The writers who attend the Associated Writers and Writing Programs annual conference tend to do so with an evangelical fervor. It is, after all, an opportunity to network and schmooze with colleagues from whom they might solicit publication or employment. Exhibitors who are there to sell books are more likely to see it as another, albeit important, event on the calendar—less as a special occasion and more business-as-usual. But this year’s event in San Antonio was anything but business-as-usual.
In the days leading up to the conference, which ran from March 4-7, the organization debated whether or not to go ahead with the conference after a public health emergency was declared in the city due to the spread of the coronavirus there. The board decided to proceed with the conference anyway—a decision that led to the resignation of the AWP co-executive director Diane Zinna the following day. Zinna had only officially been officially appointed to that role in February.
AWP board chair Kathleen Driskell strove to present a best-case scenario, telling a plenary session of board members that the organization still expected as many as 7,500 attendees over the course of the four-day event, as well as 500 vendors, with 200 panels scheduled to go ahead. These are close to the official numbers the AWP touted prior to the conference, with only a reduction of 2,500 people from the anticipated 10,000. (No final figures had been released as of Wednesday morning.)

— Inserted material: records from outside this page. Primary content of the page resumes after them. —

(* ===== verification/Reactor.v ===== *)
(** * The reactor

    [include/chttp2/reactor.hpp] and [src/reactor.cpp], on Linux: the queue
    of posted tasks, the timers and the table of watched descriptors.  Every
    method holds the reactor's mutex, so each is one step on the record; a
    closure is a value of a type of the client's choice.  The clock, in
    nanoseconds, and the results of the system calls are arguments. *)

From S2P Require Import Prelude Outcome Types Transport.

Definition MILLISECOND : Z := 1000000.

Record TimerItem {H : Type} : Type := mk_timer { due : Z; id : Z; handler : H }.
Record FdContext {F : Type} : Type := mk_fd {
  readHandler : F;
  writeHandler : option F;
  writeEnabled : bool;
}.
Arguments TimerItem : clear implicits.
Arguments mk_timer {H} due id handler.
Arguments FdContext : clear implicits.
Arguments mk_fd {F} readHandler writeHandler writeEnabled.

(** [std::priority_queue] with [TimerItemCompare]: its elements, the top
    first.  Where an element goes among those that are due at the same time
    is the library's business. *)
Definition due_le {H} (a b : TimerItem H) : Prop := due a <= due b.

Class HeapOrder : Type := {
  heap_push {H} : TimerItem H -> list (TimerItem H) -> list (TimerItem H);
  heap_push_perm {H} (x : TimerItem H) l : heap_push x l ≡ₚ x :: l;
  heap_push_sorted {H} (x : TimerItem H) l : StronglySorted due_le l -> StronglySorted due_le (heap_push x l);
}.

Module Reactor.
Section reactor.
Context {Task H F : Type} `{HeapOrder}.

(** [ready]: the descriptors of [setupPlatformPrimitives] are open; [woken]:
    the event descriptor has something to read; [timerfd]: when the timer
    descriptor expires. *)
Record t := mk {
  running : bool;
  ready : bool;
  tasks : list Task;
  timers : list (TimerItem H);
  canceledTimers : gmap Z bool;
  nextTimerId : Z;
  fdContexts : gmap Z (FdContext F);
  woken : bool;
  timerfd : option Z;
}.

Definition init : t := mk false false [] [] ∅ 1 ∅ false None.

Definition set_running v r := mk v (ready r) (tasks r) (timers r) (canceledTimers r) (nextTimerId r) (fdContexts r) (woken r) (timerfd r).
Definition set_ready v r := mk (running r) v (tasks r) (timers r) (canceledTimers r) (nextTimerId r) (fdContexts r) (woken r) (timerfd r).
Definition set_tasks v r := mk (running r) (ready r) v (timers r) (canceledTimers r) (nextTimerId r) (fdContexts r) (woken r) (timerfd r).
Definition set_timers v c r := mk (running r) (ready r) (tasks r) v c (nextTimerId r) (fdContexts r) (woken r) (timerfd r).
Definition set_nextTimerId v r := mk (running r) (ready r) (tasks r) (timers r) (canceledTimers r) v (fdContexts r) (woken r) (timerfd r).
Definition set_fdContexts v r := mk (running r) (ready r) (tasks r) (timers r) (canceledTimers r) (nextTimerId r) v (woken r) (timerfd r).
Definition set_woken v r := mk (running r) (ready r) (tasks r) (timers r) (canceledTimers r) (nextTimerId r) (fdContexts r) v (timerfd r).
Definition set_timerfd v r := mk (running r) (ready r) (tasks r) (timers r) (canceledTimers r) (nextTimerId r) (fdContexts r) (woken r) v.

Definition isRunning (r : t) : bool := running r.

Definition wakeup (r : t) : t := if ready r then set_woken true r else r.
Definition drainWakeupFd (r : t) : t := set_woken false r.

(** ** Starting and stopping *)

(** [opened]: what [setupPlatformPrimitives] returns. *)
Definition start (opened : bool) (r : t) : bool * t :=
  if running r then (true, r)
  else if negb opened then (false, r)
  else (true, set_running true (set_ready true r)).

(** [stop], before and after the worker is joined. *)
Definition stop_request (r : t) : t := if running r then wakeup (set_running false r) else r.

Definition teardownPlatformPrimitives (r : t) : t :=
  set_fdContexts ∅ (set_timerfd None (set_ready false r)).

Definition stop_joined (r : t) : t :=
  set_timers [] ∅ (set_tasks [] (teardownPlatformPrimitives r)).

(** ** Posted tasks *)

Definition post (task : option Task) (r : t) : bool * t :=
  match task with
  | None => (false, r)
  | Some task =>
      if negb (running r) then (false, r)
      else (true, wakeup (set_tasks (tasks r ++ [task]) r))
  end.

(** One iteration of [drainPostedTasks]: the task to run. *)
Definition take_task (r : t) : option Task * t :=
  match tasks r with
  | [] => (None, r)
  | task :: rest => (Some task, set_tasks rest r)
  end.

(** ** Descriptors *)

(** [added], [modified]: whether [epoll_ctl] succeeds. *)
Definition registerFd (fd : Z) (rh wh : option F) (added : bool) (r : t) : bool * t :=
  match rh with
  | None => (false, r)
  | Some rh =>
      if (fd =? INVALID_SOCKET) || negb (running r) then (false, r)
      else
        match fdContexts r !! fd with
        | Some _ => (false, r)
        | None =>
            if negb added then (false, r)
            else (true, set_fdContexts (<[fd := mk_fd rh wh false]> (fdContexts r)) r)
        end
  end.

Definition unregisterFd (fd : Z) (r : t) : bool * t :=
  match fdContexts r !! fd with
  | None => (false, r)
  | Some _ => (true, set_fdContexts (delete fd (fdContexts r)) r)
  end.

Definition enableWrite (fd : Z) (enable modified : bool) (r : t) : bool * t :=
  match fdContexts r !! fd with
  | None => (false, r)
  | Some c =>
      let c := mk_fd (readHandler c) (writeHandler c)
                 (enable && match writeHandler c with Some _ => true | None => false end) in
      (modified, set_fdContexts (<[fd := c]> (fdContexts r)) r)
  end.

(** The handlers an event calls, in order. *)
Definition handleFdEvent (fd : Z) (readable writable error : bool) (r : t) : list F :=
  match fdContexts r !! fd with
  | None => []
  | Some c =>
      if error then [readHandler c]
      else
        (if readable then [readHandler c] else []) ++
        (if writable && writeEnabled c then match writeHandler c with Some h => [h] | None => [] end else [])
  end.

(** ** Timers *)

(** Cancelled timers leave the top of the queue. *)
Fixpoint purge (ts : list (TimerItem H)) (canceled : gmap Z bool) : list (TimerItem H) * gmap Z bool :=
  match ts with
  | [] => ([], canceled)
  | top :: rest =>
      match canceled !! id top with
      | Some true => purge rest (delete (id top) canceled)
      | _ => (ts, canceled)
      end
  end.

Definition armNextTimerLocked (now : Z) (r : t) : t :=
  if negb (ready r) then r
  else
    let '(ts, canceled) := purge (timers r) (canceledTimers r) in
    let r := set_timers ts canceled r in
    match ts with
    | [] => set_timerfd None r
    | top :: _ =>
        let ns := due top - now in
        let ns := if ns <? MILLISECOND then MILLISECOND else ns in
        set_timerfd (Some (now + ns)) r
    end.

Definition scheduleOnce (now timeoutMs : Z) (handler : option H) (r : t) : Z * t :=
  match handler with
  | None => (0, r)
  | Some handler =>
      let timerId := nextTimerId r in
      let r := set_nextTimerId (u64 (nextTimerId r + 1)) r in
      if negb (running r) then (0, r)
      else
        let item := mk_timer (now + Z.max timeoutMs 0 * MILLISECOND) timerId handler in
        let r := set_timers (heap_push item (timers r)) (<[timerId := false]> (canceledTimers r)) r in
        (timerId, armNextTimerLocked now r)
  end.

Definition cancelTimer (now timerId : Z) (r : t) : bool * t :=
  match canceledTimers r !! timerId with
  | None => (false, r)
  | Some _ =>
      (true, armNextTimerLocked now (set_timers (timers r) (<[timerId := true]> (canceledTimers r)) r))
  end.

(** The loop of [fireDueTimers]: the handlers that are due. *)
Fixpoint collect (now : Z) (ts : list (TimerItem H)) (canceled : gmap Z bool)
  : list H * list (TimerItem H) * gmap Z bool :=
  match ts with
  | [] => ([], [], canceled)
  | top :: rest =>
      match canceled !! id top with
      | Some true => collect now rest (delete (id top) canceled)
      | _ =>
          if due top >? now then ([], ts, canceled)
          else
            let '(hs, ts, canceled) := collect now rest (delete (id top) canceled) in
            (handler top :: hs, ts, canceled)
      end
  end.

Definition fireDueTimers (now : Z) (r : t) : list H * t :=
  let '(hs, ts, canceled) := collect now (timers r) (canceledTimers r) in
  (hs, armNextTimerLocked now (set_timers ts canceled r)).
End reactor.
Arguments t : clear implicits.
End Reactor.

AWP had previously tweeted that it would offer refunds or credits toward the 2021 conference to anyone uncomfortable with traveling to San Antonio, and clearly some appreciated the opportunity: as the fair opened on March 5, traffic at the event was notably sparse, the registration area was all but empty, and fully half of the vendor tables at the fair were unoccupied. Attendees began to complain that the online scheduling tool lagged behind in noting the numerous event cancellations.
Nevertheless, some publishers—including Coach House Books, Dzanc Books, Deep Vellum, New York Review of Books, N+1, Other Press, and Scribe—still hosted tables, as did dozens of literary journals, writing programs and others. Emma Raddatz, editorial and development associate at Archipelago Books, summed up the thoughts of many as to why they decided to come when she said, “We had already invested a lot into AWP, between the travel and cost of shipping books, so we chose to see that through despite some of our concerns.” In the end, exhibitors reported having reasonable sales at the fair, once they factored in the lighter traffic.
Local bookseller Claudia Maceo, general manager of San Antonio’s The Twig Book Shop, was overseeing three different stands where books by speakers and others were on sale. She said the bookstore had invested tens of thousands of dollars in inventory to sell at the conference and even had to rent a storage container for all the stock. Though she expressed disappointment at some of the authors who had canceled their appearances at the show, such as Hanif Abdurraquib and Elizabeth Acevedo, Maceo noted that the absence would likely give a boost to the audience attending events for local authors and institutions. Indeed, San Antonio-based Trinity University Press appeared to be doing robust business at their stand and local LGBTQ charity Fiesta Youth was active in collecting book donations for San Antonio schools. As for the likelihood of lowered sales at the conference, Maceo said the bookstore had “adjusted expectations.”
Others too made adjustments on the fly. Four literary agencies—Aevitas Creative Management, Ayesha Pande Literary, Folio Literary Management and Serendipity Literary Agency—participated in a program to review 549 manuscripts and book proposals from writers attending the show. “I picked about 30 writers to meet with,” said Regina Brooks, principle of Serendipity Literary Agency, “but several didn’t make it, so I am scheduling Zoom [videoconferences] with them instead.”
Even in the midst of this year’s conference, many people were already looking forward to next year’s event in Kansas City, Mo., putting the travails of the AWP’s last several years behind them, reasserting the organization’s role and importance. Literary agent Jeff Kleinman from Folio, who joined the AWP board earlier this year, said that going forward, he hoped to help AWP forge closer relationships with all the stakeholders in publishing and literary ecosystem, from magazines and film, to public relations and video game companies. “It’s important for writers to know all the avenues available to them to pursue a career and make a living,” he said.
Poet January Gill O’Neil, who is also on the AWP board, echoed this sentiment when she said that it was essential to remember that “AWP is an organization for all writers, all voices––and it’s not just for academics.” As for the 2020 conference, she expressed hope that there was something to learn from overcoming the threat of the coronavirus and related challenges. “Maybe [it] will teach us some things and give us ideas about how to have an even better conference going forward,” she said.